In the USA, per-use commercial image transfer systems and patient-controlled image repositories have existed for a decade but not proliferated, largely due to funding. ‘Clinicians want immediate access to patients’ images. Patients agree. But only when healthcare reimbursement models give priority to utilising existing and relevant images from prior exams – and agree to fund access fees – could cloud-based image transfer proliferate. This will happen, and we will see an emergence of reliable methods to share imaging data across service providers, such as independent imaging centers and regional HIEs.’
AI tools, he suggested, could automate reconciliation of externally acquired image data, such as identifying a patient’s medical record number, creating an order with local accession number and study instance unique identifier, correlating and renaming the exam type, technique, and procedure, and cleaning up or purging unnecessary metadata.

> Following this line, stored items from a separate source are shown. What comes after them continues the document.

Implicit Types (r s : Row K V) (tbl : Table K V)
               (store : gmap string (Table K V)) (view : FeatureView.t).

(** ** C4 *)

(** C4 (no leakage): take any historical-feature query and any of its
    input rows, with event timestamp [T].  A source row whose timestamp
    is greater than [T] is never the row selected for [T], and the
    output row produced for [T] is the one the query produces on the
    sources as of [T], in which no row stamped after [T] exists. *)
Theorem no_future_leakage store (reg : gmap string FeatureView.t)
    (qs : list (K * Z)) (names : list string) (out : list (FeatureRow K V))
    (n : nat) (key : K) (T : Z) :
  get_historical_features store reg qs names = inr out ->
  qs !! n = Some (key, T) ->
  (forall view tbl i r,
      rows tbl !! i = Some r -> row_ts r > T ->
      selected_row view tbl key T <> Some (i, r)) /\
  exists fr,
    out !! n = Some fr /\
    get_historical_features (as_of T <$> store) reg [(key, T)] names = inr [fr] /\
    (forall loc tbl r,
        (as_of T <$> store) !! loc = Some tbl -> In r (rows tbl) -> row_ts r <= T).
Proof.
  intros Hq Hn. split.
  - intros view tbl i r Hi Hts Hsel.
    apply selected_row_matches in Hsel as (_ & _ & Hle). lia.
  - unfold get_historical_features in Hq |- *.
    destruct (traverse (resolve_view reg) names) as [e | views]; [discriminate |].
    destruct (traverse_lookup _ _ _ _ _ Hq Hn) as (fr & Hout & Hrow).
    exists fr. split; [exact Hout |]. split.
    + cbn [traverse]. rewrite historical_row_as_of, Hrow. reflexivity.
    + intros loc tbl r Hloc Hin.
      rewrite lookup_fmap in Hloc.
      destruct (store !! loc) as [tbl0|]; [| discriminate].
      cbn in Hloc. injection Hloc as <-.
      cbn [as_of rows] in Hin. apply filter_In in Hin as [_ Hle].
      apply Z.leb_le in Hle. exact Hle.
Qed.
(** * Password security toolkit: assessment, crack-time estimation, generation

    A shallow embedding of the computational core of [PasswordSecurityApp.js]
    (reference tables, [isCommonWord], [isLikelyCommonPassword],
    [calculateEntropy], [calculateTimeToCrack], [formatTime],
    [assessPasswordStrength] and [generatePassword]) followed by the properties
    established about it.

    Conventions of the embedding.
    - A JavaScript string is a [string]: a sequence of code units below 256
      (the Latin-1 range), on which [toLowerCase] is closed.
    - A JavaScript number that stays rational is a [Q] and is computed exactly;
      [Math.round] is rounding half up.  The two places where the source leaves
      the rationals ([Math.log2] in the entropy, [Math.pow(2, e)] in the crack
      time) are real numbers, with an exact integer decision procedure for the
      entropy thresholds the score depends on.
    - React state ([generatorSettings], [generatedPassword]) is an explicit
      record threaded through [generatePassword]; [Math.random] is an explicit
      stream of draws. *)

From Stdlib Require Import Bool List Arith ZArith NArith QArith Qround Qminmax.
From Stdlib Require Import Lia Psatz Ascii String DecimalString Reals Qreals.
Import ListNotations.

Local Open Scope string_scope.

(* ================================================================= *)
(** ** Strings as the source uses them *)

Definition code (c : ascii) : N := N_of_ascii c.

Definition between (lo hi : N) (c : ascii) : bool :=
  ((lo <=? code c) && (code c <=? hi))%N.
(** * Verification of the kvstore-backed identifier allocator
    (pkg/kvstore/allocator/allocator.go).

    The allocator maps application keys to numeric identifiers through
    master keys [id/<N>] and slave keys [value/<key>/<node>] held in a
    shared key-value store.  This development embeds the allocator's
    functions as state-passing Rocq functions over a model of the store
    and of the allocator's local components, and proves properties of
    lookup, allocation, release, garbage collection and local-key sync. *)

From Stdlib Require Import ZArith Lia List String Ascii Bool.
From stdpp Require Import base option list strings gmap.

Import ListNotations.
Local Open Scope string_scope.
Local Open Scope list_scope.
Local Open Scope Z_scope.

(** ** Go runtime helpers: [strings], [strconv] and [path] *)

Module gostrings.

(** [strings.LastIndex(s, "/")], scanning left to right: [i] is the index
    of the byte at the head of [s], [last] the index of the last
    separator met so far ([-1] when none). *)
Fixpoint LastIndexFrom (sep : ascii) (s : string) (i last : Z) : Z :=
  match s with
  | EmptyString => last
  | String c s' =>
      LastIndexFrom sep s' (i + 1) (if Ascii.eqb c sep then i else last)
  end.

Definition LastIndex (s : string) (sep : ascii) : Z :=
  LastIndexFrom sep s 0 (-1).

(** [len(s)] as a Go [int]. *)
Definition len (s : string) : Z := Z.of_nat (String.length s).

(** [strings.HasPrefix(s, prefix)]. *)
Definition HasPrefix (s prefix : string) : bool := String.prefix prefix s.
(* ===== verification/_CoqProject ===== *)
-Q . S2P
Prelude.v
JsValue.v
Glob.v
Rules.v
Config.v
EslintRc.v
Encode.v
Cascade.v
SpecShape.v
Variants.v
(** C23: a configuration object with a property the schema does not
    know (a misspelt ["overrides"], say) is rejected as a whole,
    whatever its other properties are. *)
Theorem decode_config_unknown_key (props : list (string * jvalue)) (k : string) (v : jvalue) :
  k ∉ config_keys -> decode_config (JObj (props ++ [(k, v)])) = Err (SchemaError "config").
Proof.
  intros Hk. simpl. rewrite keys_known_app. cbn [keys_known forallb fst].
  by rewrite bool_decide_eq_false_2, andb_false_r.
Qed.

(** Override patterns that end with "*" add no file to those a
    directory walk lints: only the patterns that do not end with "*"
    make [isAdditionalTargetPath] hold. *)
Theorem wildcard_testers_add_no_targets `{Matcher} (els : list Element) (file : list string) :
  Forall (fun e => match el_criteria e with
                   | Some t => ot_endsWithWildcard t = true
                   | None => True end) els ->
  isAdditionalTargetPath els file = false.
Proof.
  induction 1 as [|e els He _ IH]; [done|]. simpl. rewrite IH, orb_false_r.
  destruct (el_criteria e) as [t|]; [|done]. by rewrite He.
Qed.

(** ** Witnesses *)


Lemma decode_config_unknown_key_witness :
  decode_config (JObj ([] ++ [("overides", overrides_js files_js rules_js)])) =
  Err (SchemaError "config").
Proof.
  apply decode_config_unknown_key. apply (bool_decide_eq_false_1 ("overides" ∈ config_keys)).
  vm_compute. reflexivity.
Defined.

End Config.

Image sharing and interoperability across healthcare enterprises
Some believe the impact of cloud technology will make DICOM CD/DVDs obsolete as the primary means of exam transfer. Don Dennison, a consultant and specialist in image interoperability, disagrees. ‘The CD will die a death of 1,000 stabs and take a very long time before being phased out, because it’s so easy to export images onto this still universally-used media.’
DICOM CD/DVDs are inexpensive, portable, and have a standard format for viewing. They are retained easily by patients and are used worldwide. Disadvantages include password protection, or lack thereof, and they may not contain the associated radiology reports.
Cloud-based imaging data exchange between healthcare systems, or by accessing a patient or organisation administered image repository, offers secure, reliable image transfer. This well-established technology flourishes within individual systems as health information exchanges (HIE), and in countries with single-payer, publicly-funded health models. ‘The regional Diagnostic Imaging Repositories (DIRs) in Canada are an excellent example of the latter,’ he said. ‘It’s in everyone’s interest to reduce waste and risk associated with lack of image access. However, automated sharing among most DIRs is still extremely limited.’
Professor Elizabeth A Krupinski PhD, Vice Chair for Research in the Radiology and Imaging Sciences Department at Emory University, Atlanta, Georgia, is expert on performance, productivity, and efficiency issues relating to diagnostic workstations and their use by radiologists. Her research has improved workstation ergonomics and optimised diagnostic image and data displays. Although, in 30 years, diagnostic workstations and workspaces have evolved, Krupinski doesn’t expect dramatic changes in the near term in some aspects, but does believe there will be continuing change to improve computer interfaces to make manipulating image display and command functionality easier.
Some things are classic – with form and functionality a legacy from early computers, e.g. the computer mouse, Krupinski believes. ‘Radiologists are used to the mouse, whether simple or complex in design. It’s inexpensive and a very ergonomic tool, making interaction with computers possibly better than with more high-tech devices. The mouse will be here perhaps forever. But it’s a habit for me,’ she conceded; new generations of radiologists have grown up interacting with smartphones and tablets, using swiping and tapping commands.
As always, manufacturers will spearhead changes, based on demand and competitive factors, she said. ‘Either smartphones and tablet devices will need to evolve to become practical for routine daily image interpretation, or workstation interfaces will become more like smartphones and tablets.’ Without financial motivation, she added, this won’t happen soon.